▶ YOUR TASK:
Set down exactly the lines of the listing below, please, beginning with the first and ending with the line that holds "assert (Hset : default".
[Opening DATA SECTION section]
Lemma cleanup_releases_resources_witness :
  set_Forall plain_scene_id
    (default ∅ (Orchestrator._managed_resources Scenario.with_movie !! "scene.movie"))
  ∧ ∃ s' visited,
      Orchestrator._cleanup_resources "scene.movie" Scenario.with_movie = (Ok tt, s')
      ∧ Orchestrator._managed_resources s' !! "scene.movie" = None
      ∧ visited
        ≡ₚ elements
             (default ∅ (Orchestrator._managed_resources Scenario.with_movie
                         !! "scene.movie")).
Proof.
  assert (Hset : default ∅ (Orchestrator._managed_resources Scenario.with_movie
                            !! "scene.movie")
                 = {["zwave_js:group:ha_scene_movie_zwave_js";
                     "zwave_js:scene:ha_scene_movie_zwave_js:100"]}).
  { apply (bool_decide_unpack _). by vm_compute. }
  assert (Hplain : set_Forall plain_scene_id
            (default ∅ (Orchestrator._managed_resources Scenario.with_movie
                        !! "scene.movie"))).
  { refine (eq_ind_r (set_Forall plain_scene_id) _ Hset). intros ref Href.
    apply elem_of_union in Href as [Href|Href];
      apply elem_of_singleton in Href as ->; intros scene Hscene;
      vm_compute in Hscene; [discriminate|].
    injection Hscene as <-. reflexivity. }
  assert (Hrefs : set_Forall well_formed_ref
            (default ∅ (Orchestrator._managed_resources Scenario.with_movie
                        !! "scene.movie"))).
  { refine (eq_ind_r (set_Forall well_formed_ref) _ Hset). intros ref Href.
    apply elem_of_union in Href as [Href|Href];
      apply elem_of_singleton in Href as ->; unfold well_formed_ref;
      vm_compute; lia. }
  split; [exact Hplain|].
  destruct (cleanup_releases_resources "scene.movie" Scenario.with_movie Hplain)
    as (r & s' & visited & Hrun & Hres & _ & _ & _ & Hall & _).
  destruct (Hall Hrefs) as [Hr Hperm].
  exists s', visited. split; [exact (eq_ind r (λ r, _ = (r, s')) Hrun _ Hr)|].
  split; [|exact Hperm].
  exact (eq_ind_r (λ m, m !! "scene.movie" = None) (lookup_delete_eq _ _) Hres).
Defined.
(** * Release pipeline of the Ribbit Frog firmware

    Shallow embedding of the pieces of the repository that test, build
    and release firmware:
    - the CI job ([on: push/pull_request], job [build]) whose steps run the
      test suite, build the firmware in the ESP-IDF container, upload it to
      Golioth for the [main] branch or a [v*] tag, and store the [firmware]
      directory as a job artifact;
    - the Makefile target [build], which removes the frozen-content
      intermediate, links the board directory, runs the ESP-IDF toolchain
      and copies the four images into [./firmware];
    - the Makefile targets [test] (built on the unix port's interpreter),
      [flash] (esptool after [build]) and [clean]. *)

From Stdlib Require Import String Ascii.
From stdpp Require Import base list gmap strings.

Import ListNotations.
Open Scope string_scope.
Open Scope list_scope.

(* ===================================================================== *)
(** * GitHub Actions expressions *)
(* ===================================================================== *)

Module Expr.

(** GitHub compares strings ignoring case, both with [==] and with
    [startsWith].  The comparison is modelled on the bytes of the
    string, folding the ASCII letters [a-z] to upper case. *)
Definition upcase (c : ascii) : ascii :=
  let n := nat_of_ascii c in
  if (97 <=? n)%nat && (n <=? 122)%nat then ascii_of_nat (n - 32) else c.

Definition char_eq_ci (a b : ascii) : bool :=
  Ascii.eqb (upcase a) (upcase b).

(** [a == b] on strings. *)
Fixpoint str_eq (a b : string) : bool :=
  match a, b with
  | EmptyString, EmptyString => true
  | String x a', String y b' => char_eq_ci x y && str_eq a' b'
  | _, _ => false
  end.

(** [startsWith(searchString, searchValue)]. *)
Fixpoint startsWith (searchString searchValue : string) : bool :=
  match searchValue, searchString with
  | EmptyString, _ => true
  | String y v', String x s' => char_eq_ci x y && startsWith s' v'
  | String _ _, EmptyString => false
  end.

End Expr.

(* ===================================================================== *)
(** * The CI workflow *)
(* ===================================================================== *)

Module Workflow.

(** The environment of a Golioth upload step ([GOLIOTH_API_KEY] comes
    from the repository secrets and plays no part in the step's gate). *)
Record golioth_env := {
  GOLIOTH_PROJECT : string;
  GOLIOTH_BLUEPRINT : string;
  GOLIOTH_ROLLOUT : bool
}.

(** What a step runs. *)
Inductive action :=
| Checkout                         (* actions/checkout@v3 *)
| FetchSubmodules                  (* git submodule update; make submodules *)
| RunTest                          (* make test *)
| RunBuild                         (* docker run espressif/idf:v5.1.2 make *)
| GoliothUpload (env : golioth_env) (* python ./tools/upload-to-golioth.py *)
| UploadArtifact.                  (* actions/upload-artifact@v3, path firmware *)

(** A step: its name, its [if:] condition over [github.ref] (absent when
    the step has none) and what it runs. *)
Record step := {
  step_name : string;
  step_if : option (string -> bool);
  step_run : action
}.

(** Beta V4 blueprint. *)
Definition main_env : golioth_env := {|
  GOLIOTH_PROJECT := "ribbit";
  GOLIOTH_BLUEPRINT := "65c3ebd0f4542d968bf23817";
  GOLIOTH_ROLLOUT := true |}.

(** Production V4 blueprint. *)
Definition release_env : golioth_env := {|
  GOLIOTH_PROJECT := "ribbit";
  GOLIOTH_BLUEPRINT := "638a8a406a504ec89e7b18ee";
  GOLIOTH_ROLLOUT := false |}.

(** [jobs.build.steps], in order. *)
Definition steps : list step := [
  {| step_name := "Checkout repo"; step_if := None; step_run := Checkout |};
  {| step_name := "Fetch submodules"; step_if := None; step_run := FetchSubmodules |};
  {| step_name := "Test"; step_if := None; step_run := RunTest |};
  {| step_name := "Build"; step_if := None; step_run := RunBuild |};
  {| step_name := "Upload to Golioth (Main)";
     step_if := Some (fun ref => Expr.str_eq ref "refs/heads/main");
     step_run := GoliothUpload main_env |};
  {| step_name := "Upload to Golioth (Release)";
     step_if := Some (fun ref => Expr.startsWith ref "refs/tags/v");
     step_run := GoliothUpload release_env |};
  {| step_name := "Upload artifacts"; step_if := None; step_run := UploadArtifact |}
].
[Closing DATA SECTION section]
▶ ANSWER FOR THIS EXERCISE:
Lemma cleanup_releases_resources_witness :
  set_Forall plain_scene_id
    (default ∅ (Orchestrator._managed_resources Scenario.with_movie !! "scene.movie"))
  ∧ ∃ s' visited,
      Orchestrator._cleanup_resources "scene.movie" Scenario.with_movie = (Ok tt, s')
      ∧ Orchestrator._managed_resources s' !! "scene.movie" = None
      ∧ visited
        ≡ₚ elements
             (default ∅ (Orchestrator._managed_resources Scenario.with_movie
                         !! "scene.movie")).
Proof.
  assert (Hset : default ∅ (Orchestrator._managed_resources Scenario.with_movie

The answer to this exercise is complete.